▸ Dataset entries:
+ + + + + + +
(** [get_cmd] behind [gets]. *)
Definition split (cmd args : Z) : Prelude.M mem unit :=
  n <- strlen (add32 cmd 1) ;;
  p <- loop (S (S (Z.to_nat n))) (split_body cmd args (s32 n)) (1, 0) ;;
  wrw (elt args p) 0.
Definition get_cmd (fuel : nat) (cmd args : Z) : M unit :=
  Tty.on_mem (wr cmd 0) ;;;
  err <- gets fuel (add32 cmd 1) ;;
  assert_ (err =? E_OK) ;;;
  Tty.on_mem (split cmd args).

(** Where the program's strings ["/bin/"] and [".elf"] are. *)
Context (s_bin s_elf : Z).
Definition get_elf_path (parse path : Z) : Prelude.M mem unit :=
  n <- strlen s_bin ;; memcpy path s_bin n ;;;
  n <- strlen s_bin ;; p <- rdw parse ;; k <- strlen p ;; memcpy (add32 path n) p k ;;;
  n <- strlen s_bin ;; p <- rdw parse ;; k <- strlen p ;; e <- strlen s_elf ;;
  memcpy (add32 (add32 path n) k) s_elf e ;;;
  n <- strlen s_bin ;; p <- rdw parse ;; k <- strlen p ;; e <- strlen s_elf ;;
  wr (add32 (add32 (add32 path n) k) e) 0.

(** The attributes of a new process up to the call that makes it; [launch] with the
    name and the path as well. *)
Definition fill_attr (parse argv pwd attr envp iswait : Z) : Prelude.M mem unit :=
  p <- rdw parse ;; n <- strlen p ;; strcpy attr p (add32 n 1) ;;;
  wrw (add32 attr Proc.A_ARGV) argv ;;;
  wrw (elt envp 0) pwd ;;; wrw (elt envp 1) 0 ;;;
  wrw (add32 attr Proc.A_ENVP) envp ;;;
  wrw (add32 attr Proc.A_WAIT) iswait.
Definition launch (parse pwd path attr envp iswait : Z) : Prelude.M mem unit :=
  get_elf_path parse path ;;;
  fill_attr parse (add32 parse 4) pwd attr envp iswait.

(** The system calls; what [printf] needs, and the formats; [strerror] of
    usr/lib/error.c; where the names of the inner commands are. *)
Context (malloc : Z → M (Z + Z)) (find : Z → Z → M (Z * Z)) (proc_create : Z → Z → Z → M Z).
Context (fmt_s pbuf f_prompt f_pwd f_cd f_fail f_error : Z) (strerror : Z → Z) (s_cd s_pwd s_amp : Z).
Definition say (fmt : Z) (l : list Z) : M unit := Tty.on_console (Printf.printf fmt_s pbuf fmt l) ;;; ret tt.

Definition SLASH : Z := 47.
(** [name] with a slash at its end. *)
Definition slashed (parse : Z) : M (Z + Z) :=
  name <- Tty.on_mem (rdw (elt parse 1)) ;; n <- Tty.on_mem (strlen name) ;;
  c <- Tty.on_mem (rd (add32 name (sub32 n 1))) ;;
  if negb (c =? SLASH) then
    r <- malloc (add32 n 2) ;;
    match r with
    | inl err => ret (inl err)
    | inr name =>
        Tty.on_mem (p <- rdw (elt parse 1) ;; n <- strlen p ;; memcpy name p n ;;;
          wr (add32 name n) SLASH ;;; wr (add32 name (add32 n 1)) 0) ;;;
        ret (inr name)
    end
  else ret (inr name).
(** And with the working directory before it, if it is relative. *)
Definition absolute (name pwd : Z) : M (Z + Z) :=
  c <- Tty.on_mem (rd name) ;;
  if negb (c =? SLASH) then
    k <- Tty.on_mem (strlen pwd) ;; n <- Tty.on_mem (strlen name) ;;
    r <- malloc (add32 (add32 k n) 1) ;;
    match r with
    | inl err => ret (inl err)
    | inr s =>
        Tty.on_mem (memcpy s pwd k ;;; memcpy (add32 s k) name n ;;; wr (add32 s (add32 k n)) 0) ;;;
        ret (inr s)
    end
  else ret (inr name).
Definition cmd_cd (parse pwd : Z) : M Z :=
  p <- Tty.on_mem (rdw (elt parse 1)) ;;
  q <- (if p =? 0 then ret 1 else Tty.on_mem (rdw (elt parse 2))) ;;
  if negb (q =? 0) then ret E_INVAL else
  r <- slashed parse ;;
  match r with
  | inl err => ret err
  | inr name =>
      r <- absolute name pwd ;;
      match r with
      | inl err => ret err
      | inr s =>
          n <- Tty.on_mem (strlen s) ;; r <- find s (add32 n 1) ;;
          let '(err, rerr) := r in
          if negb (err =? E_OK) then ret err else if negb (rerr =? E_OK) then ret rerr else
          Tty.on_mem (c <- rd name ;; k <- (if negb (c =? SLASH) then strlen pwd else ret 0) ;;
            n <- strlen name ;; memcpy (add32 pwd k) name (add32 n 1)) ;;;
          ret err
      end
  end.

Definition cmd_pwd (parse pwd : Z) : M Z :=
  p <- Tty.on_mem (rdw (elt parse 1)) ;;
  if negb (p =? 0) then ret E_INVAL else say f_pwd [pwd] ;;; ret E_OK.

(** With a stack frame of its own. *)
Definition cmd_back (path attr envp res parse pwd : Z) : M Z :=
  Tty.on_mem (get_elf_path (elt parse 1) path ;;; fill_attr (elt parse 1) (elt parse 2) pwd attr envp 0) ;;;
  err <- proc_create path attr res ;;
  if negb (err =? E_OK) then ret err else Tty.on_mem (rdw res).

Definition is_cmd (parse name : Z) : M bool :=
  p <- Tty.on_mem (rdw parse) ;; r <- Tty.on_mem (strcmp p name) ;; ret (r =? 0).
Definition inner_cmd (b_path b_attr b_envp b_res parse pwd : Z) : M Z :=
  b <- is_cmd parse s_cd ;;
  if b : bool then
    err <- cmd_cd parse pwd ;; (if negb (err =? E_OK) then say f_cd [strerror err] else ret tt) ;;; ret E_OK
  else b <- is_cmd parse s_pwd ;;
  if b : bool then
    err <- cmd_pwd parse pwd ;; (if negb (err =? E_OK) then say f_cd [strerror err] else ret tt) ;;; ret E_OK
  else b <- is_cmd parse s_amp ;;
  if b : bool then cmd_back b_path b_attr b_envp b_res parse pwd else ret E_NOTFOUND.

(** A turn of [main] up to [proc_create]: [E_OK], the command was one of the shell's. *)
Definition command (fuel : nat) (b_path b_attr b_envp b_res cmd parse pwd path attr envp : Z) : M Z :=
  get_cmd fuel cmd parse ;;;
  err <- inner_cmd b_path b_attr b_envp b_res parse pwd ;;
  if err =? E_OK then ret E_OK else
  (if negb (err =? E_NOTFOUND) then say f_fail [strerror err] else ret tt) ;;;
  Tty.on_mem (launch parse pwd path attr envp 1) ;;; ret err.
Definition main_turn (fuel : nat) (b_path b_attr b_envp b_res cmd parse pwd path attr envp res : Z) : M unit :=
  say f_prompt [pwd] ;;;
  err <- command fuel b_path b_attr b_envp b_res cmd parse pwd path attr envp ;;
  if err =? E_OK then ret tt else
  err <- proc_create path attr res ;;
  (if negb (err =? E_OK) then say f_fail [strerror err] else ret tt) ;;;
  e <- Tty.on_mem (rdw res) ;;
  if negb (e =? E_OK) then say f_error [strerror e] else ret tt.
End code.

(** ** Words *)
Definition word_char (c : Z) : Prop := c ≠ BLANK.
#[export] Instance word_char_dec c : Decision (word_char c).
Proof. unfold word_char. apply _. Defined.

(** The characters up to the first blank. *)
Fixpoint first_word (l : list Z) : list Z :=
  match l with c :: l => if decide (word_char c) then c :: first_word l else [] | [] => [] end.
(** The words and where they begin; [sep]: a word may begin here. *)
Fixpoint words_at (sep : bool) (i : Z) (l : list Z) : list (Z * list Z) :=
  match l with
  | [] => []
  | c :: l' =>
      if decide (word_char c)
      then (if sep then [(i, first_word l)] else []) ++ words_at false (i + 1) l'
      else words_at true (i + 1) l'
  end.
Definition words (l : list Z) : list (list Z) := (words_at true 1 l).*2.
(** What the line becomes. *)
Definition blanked (l : list Z) : list Z := (λ c, if c =? BLANK then 0 else c) <$> l.

Lemma first_word_cut l : ∃ r, l = first_word l ++ r ∧ (r = [] ∨ ∃ r', r = BLANK :: r') ∧ Forall word_char (first_word l).
Proof.
  induction l as [|c l (r & Hl & Hr & Hf)]; [by exists []; split_and!; [|left|constructor]|]. cbn [first_word].
  destruct (decide (word_char c)) as [Hc|Hc].
  - exists r. split_and!; [by rewrite Hl at 1|done|by constructor].
  - exists (c :: l). split_and!; [done| |constructor]. right. exists l. unfold word_char in Hc. by destruct (decide (c = BLANK)) as [->|].
Qed.

Lemma words_at_spec sep i l o w : (o, w) ∈ words_at sep i l →
  ∃ l1 r, l = l1 ++ w ++ r ∧ o = i + len l1 ∧ (r = [] ∨ ∃ r', r = BLANK :: r') ∧ Forall word_char w ∧ w ≠ [].
Proof.
  revert sep i. induction l as [|c l IH]; intros sep i; cbn [words_at]; [by intros ?%elem_of_nil|].
  assert (∀ sep', (o, w) ∈ words_at sep' (i + 1) l → ∃ l1 r, c :: l = l1 ++ w ++ r ∧ o = i + len l1 ∧
    (r = [] ∨ ∃ r', r = BLANK :: r') ∧ Forall word_char w ∧ w ≠ []) as Hnext.
  { intros sep' (l1 & r & -> & -> & Hr)%IH. exists (c :: l1), r. split; [done|]. split; [cbn [length]; lia|done]. }
  destruct (decide (word_char c)) as [Hc|Hc]; [|apply Hnext]. rewrite elem_of_app. intros [Hin|Hin]; [|by eapply Hnext].
  destruct sep; [|by apply elem_of_nil in Hin]. apply list_elem_of_singleton in Hin as [= -> ->].
  destruct (first_word_cut (c :: l)) as (r & Hl & Hr & Hf). exists [], r. split_and!; [done|cbn; lia|done|done|].
  cbn [first_word]. by rewrite decide_True.
Qed.

(** ** Writes to some bytes only *)
Record confined (P : Z → Prop) (m m' : mem) : Prop := {
  cf_frame : ∀ x, ¬ P x → m' !! x = m !! x;
  cf_mapped : ∀ x, is_Some (m !! x) → is_Some (m' !! x);
  cf_bytes : all_bytes m → all_bytes m';
}.
Lemma confined_refl P m : confined P m m.
Proof. by split. Qed.
Lemma confined_trans P m1 m2 m3 : confined P m1 m2 → confined P m2 m3 → confined P m1 m3.
Proof. intros [A1 A2 A3] [B1 B2 B3]. split; [|by auto|by auto]. intros x Hx. by rewrite B1, A1. Qed.
Lemma confined_only (P : Z → Prop) a n m m' : only a n m m' → (∀ x, a ≤ x < a + n → P x) → confined P m m'.
Proof.
  intros [O1 O2 O3] HP. split; [|done|done]. intros x Hx. apply O1.
  destruct (decide (x < a ∨ a + n ≤ x)); [done|]. exfalso. apply Hx, HP. lia.
Qed.
Lemma confined_holds P m m' a l : confined P m m' → holds m a l → (∀ x, a ≤ x < a + len l → ¬ P x) → holds m' a l.
Proof.
  intros [C1 _ _] Hl HP i b Hi. pose proof (lookup_lt_Some _ _ _ Hi). rewrite C1 by (apply HP; lia). by apply Hl.
Qed.
Lemma wp_put_byte m a v (Q : unit → mem → Prop) : is_Some (m !! a) → 0 ≤ v < 256 →
  (∀ m', m' !! a = Some v → only a 1 m m' → Q tt m') → wp (wr a v) Q m.
Proof.
  intros Hm Hv HQ. apply wp_wr; [done|]. rewrite Z.mod_small by done. apply HQ; [apply lookup_insert_eq|]. split.
  - intros x Hx. apply lookup_insert_ne. lia.
  - intros x Hx. destruct (decide (x = a)) as [->|]; [rewrite lookup_insert_eq; by eexists|by rewrite lookup_insert_ne].
  - intros Hb x w Hx. apply lookup_insert_Some in Hx as [[_ <-]|[_ Hx]]; [done|by eapply Hb].
Qed.

(** ** The line is cut *)
Section cut.
Context (cmd args : Z) (l : list Z) (m0 : mem) (P : Z → Prop).
Let N := len (words l).
(** The bytes [get_cmd] writes. *)
Definition line_area (x : Z) : Prop := cmd ≤ x < cmd + len l + 2.
Definition args_area (x : Z) : Prop := args ≤ x < args + 4 * N + 4.
Hypothesis Hchars : Forall (λ c, 0 < c < 256) l.
Hypothesis Hcmd : 0 < cmd ∧ cmd + len l + 2 ≤ KERN_BASE ∧ len l < 2 ^ 31.
Hypothesis Hargs : 0 < args ∧ args + 4 * N + 4 < W32 ∧ mapped m0 args (4 * N + 4).
Hypothesis Hapart : cmd + len l + 2 ≤ args ∨ args + 4 * N + 4 ≤ cmd.
Hypothesis HP : ∀ x, line_area x → ¬ P x.

Definition sep_of (l1 : list Z) : bool := match last l1 with Some c => bool_decide (c = BLANK) | None => true end.

Record cut_at (l1 l2 : list Z) (os : list Z) (m : mem) : Prop := {
  ct_line : holds m cmd (0 :: blanked l1 ++ l2 ++ [0]);
  ct_ptrs : ∀ k o, os !! k = Some o → word m (args + 4 * Z.of_nat k) (cmd + o);
  ct_conf : confined (λ x, line_area x ∨ args_area x) m0 m;
  ct_words : os ++ (words_at (sep_of l1) (1 + len l1) l2).*1 = (words_at true 1 l).*1;
}.

Lemma ct_room l1 l2 os m : cut_at l1 l2 os m → len os ≤ N.
Proof.
  intros [_ _ _ H]. apply (f_equal length) in H. rewrite length_app, !length_fmap in H.
  unfold N, words. rewrite length_fmap. lia.
Qed.

Lemma blanked_app l1 l2 : blanked (l1 ++ l2) = blanked l1 ++ blanked l2.
Proof. apply fmap_app. Qed.
Lemma blanked_len l1 : length (blanked l1) = length l1.
Proof. apply length_fmap. Qed.

(** The byte before the rest is 0 exactly where a word may begin. *)
Lemma prev_byte m l1 r : Forall (λ c, 0 < c < 256) l1 → holds m cmd (0 :: blanked l1 ++ r) →
  ∃ b, m !! (cmd + len l1) = Some b ∧ (b =? 0) = sep_of l1.
Proof.
  intros Hl Hh. destruct l1 as [|c l1 _] using rev_ind.
  - exists 0. split; [|done]. apply holds_cons in Hh as [Hh _]. by rewrite Z.add_0_r.
  - rewrite blanked_app in Hh. apply holds_cons in Hh as [_ Hh]. rewrite <- app_assoc in Hh. apply holds_app in Hh as [_ Hh].
    cbn [blanked fmap list_fmap app] in Hh. apply holds_cons in Hh as [Hh _]. rewrite blanked_len in Hh.
    exists (if c =? BLANK then 0 else c). rewrite length_app. cbn [length].
    replace (cmd + Z.of_nat (length l1 + 1)) with (cmd + 1 + len l1) by lia. split; [exact Hh|].
    unfold sep_of. rewrite last_snoc. apply Forall_app in Hl as [_ [Hc _]%Forall_cons].
    destruct (Z.eqb_spec c BLANK) as [->|Hne]; [done|]. rewrite bool_decide_false by done. lia.
Qed.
+ + + + + + +
▸ What to work on: Restate word for word only the lines above from the line containing "wr (add32 (add32 (add32 path n) k) e) 0." to the line containing "get_elf_path parse path ;;;", both of them included.

▸ Output for this task:
  wr (add32 (add32 (add32 path n) k) e) 0.

(** The attributes of a new process up to the call that makes it; [launch] with the
    name and the path as well. *)
Definition fill_attr (parse argv pwd attr envp iswait : Z) : Prelude.M mem unit :=
  p <- rdw parse ;; n <- strlen p ;; strcpy attr p (add32 n 1) ;;;
  wrw (add32 attr Proc.A_ARGV) argv ;;;
  wrw (elt envp 0) pwd ;;; wrw (elt envp 1) 0 ;;;
  wrw (add32 attr Proc.A_ENVP) envp ;;;
  wrw (add32 attr Proc.A_WAIT) iswait.
Definition launch (parse pwd path attr envp iswait : Z) : Prelude.M mem unit :=
  get_elf_path parse path ;;;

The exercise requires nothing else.